**YOUR OBJECTIVE:** Copy the data that follows, exactly and completely.
---------- GIVEN RECORDS ----------
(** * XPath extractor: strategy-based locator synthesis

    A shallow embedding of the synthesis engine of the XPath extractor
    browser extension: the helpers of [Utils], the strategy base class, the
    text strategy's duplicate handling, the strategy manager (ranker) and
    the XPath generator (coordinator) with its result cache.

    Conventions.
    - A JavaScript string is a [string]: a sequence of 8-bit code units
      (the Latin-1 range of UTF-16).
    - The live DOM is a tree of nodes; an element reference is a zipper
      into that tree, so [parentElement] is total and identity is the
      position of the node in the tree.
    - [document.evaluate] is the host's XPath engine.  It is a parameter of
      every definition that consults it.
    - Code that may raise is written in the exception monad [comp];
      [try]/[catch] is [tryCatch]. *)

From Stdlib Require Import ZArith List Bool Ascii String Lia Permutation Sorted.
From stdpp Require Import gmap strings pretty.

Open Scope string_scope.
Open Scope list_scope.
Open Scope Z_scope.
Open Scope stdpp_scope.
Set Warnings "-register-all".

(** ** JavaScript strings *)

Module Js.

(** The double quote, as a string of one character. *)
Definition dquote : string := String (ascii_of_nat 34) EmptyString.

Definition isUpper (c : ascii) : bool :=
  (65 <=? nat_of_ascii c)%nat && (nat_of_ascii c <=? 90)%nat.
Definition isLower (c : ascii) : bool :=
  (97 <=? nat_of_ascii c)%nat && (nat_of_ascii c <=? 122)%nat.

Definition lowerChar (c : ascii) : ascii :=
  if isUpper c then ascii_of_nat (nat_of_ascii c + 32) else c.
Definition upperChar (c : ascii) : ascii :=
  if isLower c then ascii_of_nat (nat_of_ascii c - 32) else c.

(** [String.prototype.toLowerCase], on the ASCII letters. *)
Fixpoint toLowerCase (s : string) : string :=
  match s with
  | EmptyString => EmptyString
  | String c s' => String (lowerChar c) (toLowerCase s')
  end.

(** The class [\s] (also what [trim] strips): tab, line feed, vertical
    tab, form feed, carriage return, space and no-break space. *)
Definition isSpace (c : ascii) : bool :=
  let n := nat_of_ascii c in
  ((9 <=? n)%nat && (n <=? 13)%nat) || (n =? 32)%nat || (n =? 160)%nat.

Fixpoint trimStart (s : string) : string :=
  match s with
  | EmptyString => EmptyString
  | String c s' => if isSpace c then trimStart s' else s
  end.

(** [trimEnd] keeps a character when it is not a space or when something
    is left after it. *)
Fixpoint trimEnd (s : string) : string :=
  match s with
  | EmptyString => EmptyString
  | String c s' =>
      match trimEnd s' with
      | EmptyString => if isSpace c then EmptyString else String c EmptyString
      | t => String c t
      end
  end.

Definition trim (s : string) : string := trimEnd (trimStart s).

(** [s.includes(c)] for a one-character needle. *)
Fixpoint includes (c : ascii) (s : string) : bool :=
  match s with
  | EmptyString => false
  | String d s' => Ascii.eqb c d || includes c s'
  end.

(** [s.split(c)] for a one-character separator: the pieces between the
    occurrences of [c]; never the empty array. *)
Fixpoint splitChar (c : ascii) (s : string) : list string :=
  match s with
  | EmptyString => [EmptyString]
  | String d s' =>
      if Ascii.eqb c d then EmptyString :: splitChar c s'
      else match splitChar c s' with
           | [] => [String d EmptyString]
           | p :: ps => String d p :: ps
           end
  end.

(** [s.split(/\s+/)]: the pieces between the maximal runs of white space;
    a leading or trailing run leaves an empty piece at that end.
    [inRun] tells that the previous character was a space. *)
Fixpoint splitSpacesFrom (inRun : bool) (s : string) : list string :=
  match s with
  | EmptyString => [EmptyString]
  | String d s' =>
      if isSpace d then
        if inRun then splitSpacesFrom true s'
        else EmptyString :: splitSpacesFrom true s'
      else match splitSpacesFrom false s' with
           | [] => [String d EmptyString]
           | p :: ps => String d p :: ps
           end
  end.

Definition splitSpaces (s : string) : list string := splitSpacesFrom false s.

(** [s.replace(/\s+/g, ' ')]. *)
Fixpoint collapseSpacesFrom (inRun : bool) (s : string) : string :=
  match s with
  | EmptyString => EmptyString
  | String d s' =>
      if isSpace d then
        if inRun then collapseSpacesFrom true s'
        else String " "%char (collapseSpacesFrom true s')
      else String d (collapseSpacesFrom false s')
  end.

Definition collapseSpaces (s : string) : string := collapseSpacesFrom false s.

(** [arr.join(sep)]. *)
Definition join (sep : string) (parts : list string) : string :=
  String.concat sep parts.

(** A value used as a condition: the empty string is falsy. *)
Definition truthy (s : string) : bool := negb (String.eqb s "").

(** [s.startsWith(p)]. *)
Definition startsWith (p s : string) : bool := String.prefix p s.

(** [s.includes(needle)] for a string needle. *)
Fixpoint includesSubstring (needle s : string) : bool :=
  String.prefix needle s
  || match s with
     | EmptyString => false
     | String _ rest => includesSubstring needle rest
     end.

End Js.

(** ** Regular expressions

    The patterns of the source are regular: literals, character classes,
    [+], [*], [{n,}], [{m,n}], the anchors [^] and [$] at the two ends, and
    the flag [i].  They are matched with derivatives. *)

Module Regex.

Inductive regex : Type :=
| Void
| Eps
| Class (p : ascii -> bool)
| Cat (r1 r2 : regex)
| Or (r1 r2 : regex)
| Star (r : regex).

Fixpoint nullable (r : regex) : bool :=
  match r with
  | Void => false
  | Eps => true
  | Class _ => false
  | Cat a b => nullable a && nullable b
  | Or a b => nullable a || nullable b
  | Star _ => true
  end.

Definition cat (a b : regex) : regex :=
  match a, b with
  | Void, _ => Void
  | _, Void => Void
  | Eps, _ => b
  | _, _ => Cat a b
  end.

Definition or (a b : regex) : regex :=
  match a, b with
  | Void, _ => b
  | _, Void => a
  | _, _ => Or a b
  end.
----------
**RESPONSE TO THIS EXERCISE:**
(** * XPath extractor: strategy-based locator synthesis

    A shallow embedding of the synthesis engine of the XPath extractor
    browser extension: the helpers of [Utils], the strategy base class, the
    text strategy's duplicate handling, the strategy manager (ranker) and
    the XPath generator (coordinator) with its result cache.

    Conventions.
    - A JavaScript string is a [string]: a sequence of 8-bit code units
      (the Latin-1 range of UTF-16).
    - The live DOM is a tree of nodes; an element reference is a zipper
      into that tree, so [parentElement] is total and identity is the
      position of the node in the tree.
    - [document.evaluate] is the host's XPath engine.  It is a parameter of
      every definition that consults it.
    - Code that may raise is written in the exception monad [comp];
      [try]/[catch] is [tryCatch]. *)

From Stdlib Require Import ZArith List Bool Ascii String Lia Permutation Sorted.
From stdpp Require Import gmap strings pretty.

Open Scope string_scope.
Open Scope list_scope.
Open Scope Z_scope.
Open Scope stdpp_scope.
Set Warnings "-register-all".

(** ** JavaScript strings *)

Module Js.

(** The double quote, as a string of one character. *)
Definition dquote : string := String (ascii_of_nat 34) EmptyString.

Definition isUpper (c : ascii) : bool :=
  (65 <=? nat_of_ascii c)%nat && (nat_of_ascii c <=? 90)%nat.
Definition isLower (c : ascii) : bool :=
  (97 <=? nat_of_ascii c)%nat && (nat_of_ascii c <=? 122)%nat.

Definition lowerChar (c : ascii) : ascii :=
  if isUpper c then ascii_of_nat (nat_of_ascii c + 32) else c.
Definition upperChar (c : ascii) : ascii :=
  if isLower c then ascii_of_nat (nat_of_ascii c - 32) else c.

(** [String.prototype.toLowerCase], on the ASCII letters. *)
Fixpoint toLowerCase (s : string) : string :=
  match s with
  | EmptyString => EmptyString
  | String c s' => String (lowerChar c) (toLowerCase s')
  end.

(** The class [\s] (also what [trim] strips): tab, line feed, vertical
    tab, form feed, carriage return, space and no-break space. *)
Definition isSpace (c : ascii) : bool :=
  let n := nat_of_ascii c in
  ((9 <=? n)%nat && (n <=? 13)%nat) || (n =? 32)%nat || (n =? 160)%nat.

Fixpoint trimStart (s : string) : string :=
  match s with
  | EmptyString => EmptyString
  | String c s' => if isSpace c then trimStart s' else s
  end.

(** [trimEnd] keeps a character when it is not a space or when something
    is left after it. *)
Fixpoint trimEnd (s : string) : string :=
  match s with
  | EmptyString => EmptyString
  | String c s' =>
      match trimEnd s' with
      | EmptyString => if isSpace c then EmptyString else String c EmptyString
      | t => String c t
      end
  end.

Definition trim (s : string) : string := trimEnd (trimStart s).

(** [s.includes(c)] for a one-character needle. *)
Fixpoint includes (c : ascii) (s : string) : bool :=
  match s with
  | EmptyString => false
  | String d s' => Ascii.eqb c d || includes c s'
  end.

(** [s.split(c)] for a one-character separator: the pieces between the
    occurrences of [c]; never the empty array. *)
Fixpoint splitChar (c : ascii) (s : string) : list string :=
  match s with
  | EmptyString => [EmptyString]
  | String d s' =>
      if Ascii.eqb c d then EmptyString :: splitChar c s'
      else match splitChar c s' with
           | [] => [String d EmptyString]
           | p :: ps => String d p :: ps
           end
  end.

(** [s.split(/\s+/)]: the pieces between the maximal runs of white space;
    a leading or trailing run leaves an empty piece at that end.
    [inRun] tells that the previous character was a space. *)
Fixpoint splitSpacesFrom (inRun : bool) (s : string) : list string :=
  match s with
  | EmptyString => [EmptyString]
  | String d s' =>
      if isSpace d then
        if inRun then splitSpacesFrom true s'
        else EmptyString :: splitSpacesFrom true s'
      else match splitSpacesFrom false s' with
           | [] => [String d EmptyString]
           | p :: ps => String d p :: ps
           end
  end.

Definition splitSpaces (s : string) : list string := splitSpacesFrom false s.

(** [s.replace(/\s+/g, ' ')]. *)
Fixpoint collapseSpacesFrom (inRun : bool) (s : string) : string :=
  match s with
  | EmptyString => EmptyString
  | String d s' =>
      if isSpace d then
        if inRun then collapseSpacesFrom true s'
        else String " "%char (collapseSpacesFrom true s')
      else String d (collapseSpacesFrom false s')
  end.

Definition collapseSpaces (s : string) : string := collapseSpacesFrom false s.

(** [arr.join(sep)]. *)
Definition join (sep : string) (parts : list string) : string :=
  String.concat sep parts.

(** A value used as a condition: the empty string is falsy. *)
Definition truthy (s : string) : bool := negb (String.eqb s "").

(** [s.startsWith(p)]. *)
Definition startsWith (p s : string) : bool := String.prefix p s.

(** [s.includes(needle)] for a string needle. *)
Fixpoint includesSubstring (needle s : string) : bool :=
  String.prefix needle s
  || match s with
     | EmptyString => false
     | String _ rest => includesSubstring needle rest
     end.

End Js.

(** ** Regular expressions

    The patterns of the source are regular: literals, character classes,
    [+], [*], [{n,}], [{m,n}], the anchors [^] and [$] at the two ends, and
    the flag [i].  They are matched with derivatives. *)

Module Regex.

Inductive regex : Type :=
| Void
| Eps
| Class (p : ascii -> bool)
| Cat (r1 r2 : regex)
| Or (r1 r2 : regex)
| Star (r : regex).

Fixpoint nullable (r : regex) : bool :=
  match r with
  | Void => false
  | Eps => true
  | Class _ => false
  | Cat a b => nullable a && nullable b
  | Or a b => nullable a || nullable b
  | Star _ => true
  end.

Definition cat (a b : regex) : regex :=
  match a, b with
  | Void, _ => Void
  | _, Void => Void
  | Eps, _ => b
  | _, _ => Cat a b
  end.

Definition or (a b : regex) : regex :=
  match a, b with
  | Void, _ => b
  | _, Void => a
  | _, _ => Or a b
  end.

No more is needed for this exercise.